Last Night in Soho makes you keep up with this whirlwind direction, and that’s honestly fun, if only because Wright makes it so easy. In full control of filmmaking’s virtues, his colors are vivid, his dialogue snappy, editing’s sharp and above all, it’s a story of action that never lets itself fall into a daze. I’m sure it’s not easy to do, but it appears incredibly easy to put a solid film together when the people behind it have great raw ingredients and the wherewithal to know how to get that stew going.

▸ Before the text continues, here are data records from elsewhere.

Lemma user_table_insert T u pg :
  user_table T -> u mod 4096 = 0 -> 0 <= u < PHYS_BASE -> user_table (<[u := pg]> T).
Proof. intros Hu Hm Hr x [p [[<- _]|[_ Hx]]%lookup_insert_Some]; [done|]. apply Hu. eauto. Qed.

Lemma round_down_in u v : u mod 4096 = 0 -> 0 <= u -> u <= v < u + 4096 -> u + 4096 <= 4294967296 -> Palloc.pg_round_down v = u.
Proof.
  intros Hm Hu Hv Hb. rewrite Palloc.pg_round_down_ok by (unfold in_u32; lia).
  pose proof (Z.div_mod u 4096 ltac:(lia)). assert (v / 4096 = u / 4096); [|lia].
  symmetry. apply (Z.div_unique _ _ _ (v - u)); lia.
Qed.

Section proofs.
Context (data : list Z) (file : FsState.file).

Lemma maps_mono T T' w u n c : T ⊆ T' -> maps data file T w u n c -> maps data file T' w u n c.
Proof.
  intros Hs Hm v Hv. destruct (Hm v Hv) as (pg & HT & Hrest). exists pg. split; [|done].
  by eapply lookup_weaken.
Qed.

(** The bytes that a segment of [R] bytes of the file from [ofs] and zeros
    has at [u]. *)
Definition filled (ofs u R v : Z) : option Z :=
  if v - u <? R then (if (0 <=? ofs) && (ofs + (v - u) <? 2147483648) then data !! Z.to_nat (ofs + (v - u)) else None) else Some 0.

Lemma load_segment_loop_ok fuel st T ofs u R Zr w :
  spt_ok st T -> user_table T -> u mod 4096 = 0 -> 0 <= u -> u + R + Zr <= PHYS_BASE -> (R + Zr) mod 4096 = 0 ->
  0 <= R -> 0 <= Zr -> (R + Zr) / 4096 < Z.of_nat fuel ->
  exists b st' T', load_segment_loop file fuel ofs u R Zr w st = Ok (b, st') /\ spt_ok st' T' /\ user_table T' /\ T ⊆ T' /\
    (b = true -> maps data file T' w u (R + Zr) (filled ofs u R)).
Proof.
  revert st T ofs u R Zr. induction fuel as [|fuel IH]; intros st T ofs u R Zr Hs Hu Hm Hu0 Htop Hrz HR HZ Hf.
  { pose proof (Z.div_pos (R + Zr) 4096 ltac:(lia) ltac:(lia)). lia. }
  cbn [load_segment_loop]. rewrite !Z.gtb_ltb.
  destruct (decide (R + Zr = 0)) as [E|Hpos].
  { rewrite !(proj2 (Z.ltb_ge _ _)) by lia. exists true, st, T. cbn [orb].
    split; [done|]. split; [done|]. split; [done|]. split; [done|]. intros _ v Hv. lia. }
  assert (((0 <? R) || (0 <? Zr)) = true) as ->.
  { destruct (Z.ltb_spec 0 R), (Z.ltb_spec 0 Zr); done || lia. }
  assert (4096 <= R + Zr) as Hpg.
  { pose proof (Z.div_mod (R + Zr) 4096 ltac:(lia)). lia. }
  unfold Palloc.PGSIZE, Palloc.PHYS_BASE in *. set (r := if R <? 4096 then R else 4096).
  assert (0 <= r <= 4096 /\ r <= R /\ 4096 - r <= Zr /\ (r < 4096 -> r = R)) as (Hr1 & Hr2 & Hr3 & Hr4).
  { unfold r. destruct (Z.ltb_spec R 4096); lia. }
  rewrite (u32_id (4096 - r)) by lia. rewrite spt_load_page_create.
  set (pg := mkPage None (Some file) u r (4096 - r) ofs w MMF None).
  destruct (create_page_run st T pg Hs) as (b & st1 & Hrun & Hs1 & Hnone & _ & _).
  { pose proof (user_table_size T Hu). lia. }
  mrun Hrun. destruct b; cbn [negb].
  2:{ exists false, st1, T. split; [done|]. split; [done|]. split; [done|]. split; [done|]. discriminate. }
  specialize (Hnone eq_refl). cbn [upage pg] in Hnone, Hs1.
  rewrite (u32_id (u + 4096)), (u32_id (R - r)), (u32_id (Zr - (4096 - r))) by lia.
  destruct (IH st1 (<[u := pg]> T) (s32 (ofs + r)) (u + 4096) (R - r) (Zr - (4096 - r))) as (b & st' & T' & Hr & Hs' & Hu' & Hsub & Hmap).
  - done.
  - apply user_table_insert; [done|done|unfold Palloc.PHYS_BASE; lia].
  - rewrite <- (Z.mul_1_l 4096) at 1. by rewrite Z.mod_add by lia.
  - lia.
  - lia.
  - replace (R - r + (Zr - (4096 - r))) with (R + Zr + -1 * 4096) by lia. by rewrite Z.mod_add by lia.
  - lia.
  - lia.
  - replace (R - r + (Zr - (4096 - r))) with (R + Zr + -1 * 4096) by lia. rewrite Z.div_add by lia. lia.
  - exists b, st', T'. split; [done|]. split; [done|]. split; [done|].
    assert (T ⊆ T') as Hsub'.
    { etrans; [|exact Hsub]. by apply insert_subseteq. }
    split; [done|]. intros Hb v Hv. destruct (decide (v < u + 4096)) as [Hin|Hout].
    + exists pg. rewrite (round_down_in u v) by lia.
      split; [eapply lookup_weaken; [apply lookup_insert_eq|exact Hsub]|]. do 3 (split; [done|]).
      intros c. unfold filled, promised. cbn [upage page_read_bytes file_offset pg].
      destruct (Z.ltb_spec (v - u) R), (Z.ltb_spec (v - u) r); try lia; [|done].
      by destruct ((0 <=? ofs) && (ofs + (v - u) <? 2147483648)).
    + destruct (Hmap Hb v) as (q & HT & H1 & H2 & H3 & Hc); [lia|]. exists q. do 4 (split; [done|]).
      intros c Hfc. apply Hc. unfold filled in *. destruct (Z.ltb_spec (v - u) R) as [Hlt|Hge].
      * assert (r = 4096) as Er by (unfold r in *; destruct (Z.ltb_spec R 4096); lia). rewrite Er in *.
        destruct (Z.leb_spec 0 ofs); [|done]. destruct (Z.ltb_spec (ofs + (v - u)) 2147483648); [|done]. cbn [andb] in Hfc.
        rewrite s32_id by lia. rewrite (proj2 (Z.ltb_lt _ _)), (proj2 (Z.leb_le _ _)), (proj2 (Z.ltb_lt _ _)) by lia.
        cbn [andb]. by replace (ofs + 4096 + (v - (u + 4096))) with (ofs + (v - u)) by lia.
      * by rewrite (proj2 (Z.ltb_ge _ _)) by lia.
Qed.
(** ** Segments *)

Context (Hlen : Z.of_nat (length data) < 2147483648).

Definition phdr_ok (phdr : Elf32_Phdr) : Prop :=
  in_u32 (p_offset phdr) /\ in_u32 (p_vaddr phdr) /\ in_u32 (p_filesz phdr) /\ in_u32 (p_memsz phdr).

(** What [validate_segment] makes sure of. *)
Lemma validate_segment_true phdr :
  phdr_ok phdr -> validate_segment data phdr = true ->
  p_offset phdr mod 4096 = p_vaddr phdr mod 4096 /\ p_offset phdr <= Z.of_nat (length data) /\
  p_filesz phdr <= p_memsz phdr /\ 0 < p_memsz phdr /\ 4096 <= p_vaddr phdr /\ p_vaddr phdr + p_memsz phdr < PHYS_BASE.
Proof.
  unfold phdr_ok, in_u32. intros (Ho & Hv & Hf & Hm). unfold validate_segment. change PGMASK with (Z.ones 12).
  rewrite !Z.land_ones by lia. change (2 ^ 12) with 4096. unfold file_length. rewrite (u32_id (Z.of_nat _)) by lia.
  unfold Palloc.is_user_vaddr. unfold u32, Palloc.PGSIZE, Palloc.PHYS_BASE.
  destruct (Z.eqb_spec (p_offset phdr mod 4096) (p_vaddr phdr mod 4096)); cbn [negb]; [|done].
  rewrite Z.gtb_ltb. destruct (Z.ltb_spec (Z.of_nat (length data)) (p_offset phdr)); [done|].
  destruct (Z.ltb_spec (p_memsz phdr) (p_filesz phdr)); [done|].
  destruct (Z.eqb_spec (p_memsz phdr) 0); [done|].
  destruct (Z.ltb_spec (p_vaddr phdr) 3221225472); cbn [negb]; [|done].
  set (ev := (p_vaddr phdr + p_memsz phdr) mod 4294967296).
  destruct (Z.ltb_spec ev 3221225472); cbn [negb]; [|done].
  destruct (Z.ltb_spec ev (p_vaddr phdr)); [done|]. destruct (Z.ltb_spec (p_vaddr phdr) 4096); [done|]. intros _.
  assert (ev = p_vaddr phdr + p_memsz phdr) as E; [|lia].
  unfold ev in *. pose proof (Z.div_mod (p_vaddr phdr + p_memsz phdr) 4294967296 ltac:(lia)).
  assert ((p_vaddr phdr + p_memsz phdr) / 4294967296 = 0 \/ (p_vaddr phdr + p_memsz phdr) / 4294967296 = 1) as [E|E]; [|lia|lia].
  pose proof (Z.div_pos (p_vaddr phdr + p_memsz phdr) 4294967296 ltac:(lia) ltac:(lia)).
  pose proof (Z.div_lt_upper_bound (p_vaddr phdr + p_memsz phdr) 4294967296 2 ltac:(lia) ltac:(lia)). lia.
Qed.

It appears effortless. 

A real workhorse, however, is Thomasin McKenzie, who has to walk the line between shy timidity and self-possessed resilience in face of big city life before she must turn herself inside out reeling against the terrifying visions that begin to swim out of London’s dank alleyways to haunt Eloise. She has an intensity about her that you won’t find in the other stars of her generation, like Florence Pugh and Saoirse Ronan, and it’s perfect for a performance like this, strangely recalling Audrey Hepburn’s role as a blind woman who must endure a home invasion in Wait Until Dark: In over her head, up against it, but in possession of a wily will to live that she rallies around. 

It’s a performance that might unfairly be overshadowed by Anya Taylor-Joy as Sandie, the girl who dreams of similar stardom. It’s the first film I’ve seen her in, and, well, she’s deserving of her newfound star status. Entering the film, she sucks the air right out of the room, striding through a busy nightclub, and while it’s a scene where Eloise is right beside her throughout, it becomes a solo act, as the imaginary spotlight Taylor-Joy turns on herself makes everything and everyone around her invisible. 

Together with McKenzie, Last Night in Soho has a potent one-two punch of nerve and bravado that keeps up with Wright behind the camera, which is easier said than done. Just ask Ansel Elgort, whose central performance was a forgettable tire squeal in the road-tearing, rubber-burning symphony of Baby Driver

With its hallucinatory horrors and bloodshed, Last Night in Soho is what might have been if 1960’s Roman Polanski had decided on a murder-mystery flick to sandwich in between Repulsion and Rosemary’s Baby, uniting the predatory sexualized horror of the former with the paranoia of the latter. From there, Wright’s touch for subversion makes this a worthy entry in the (sadly small) list of horror films where women are hunted, but never victims.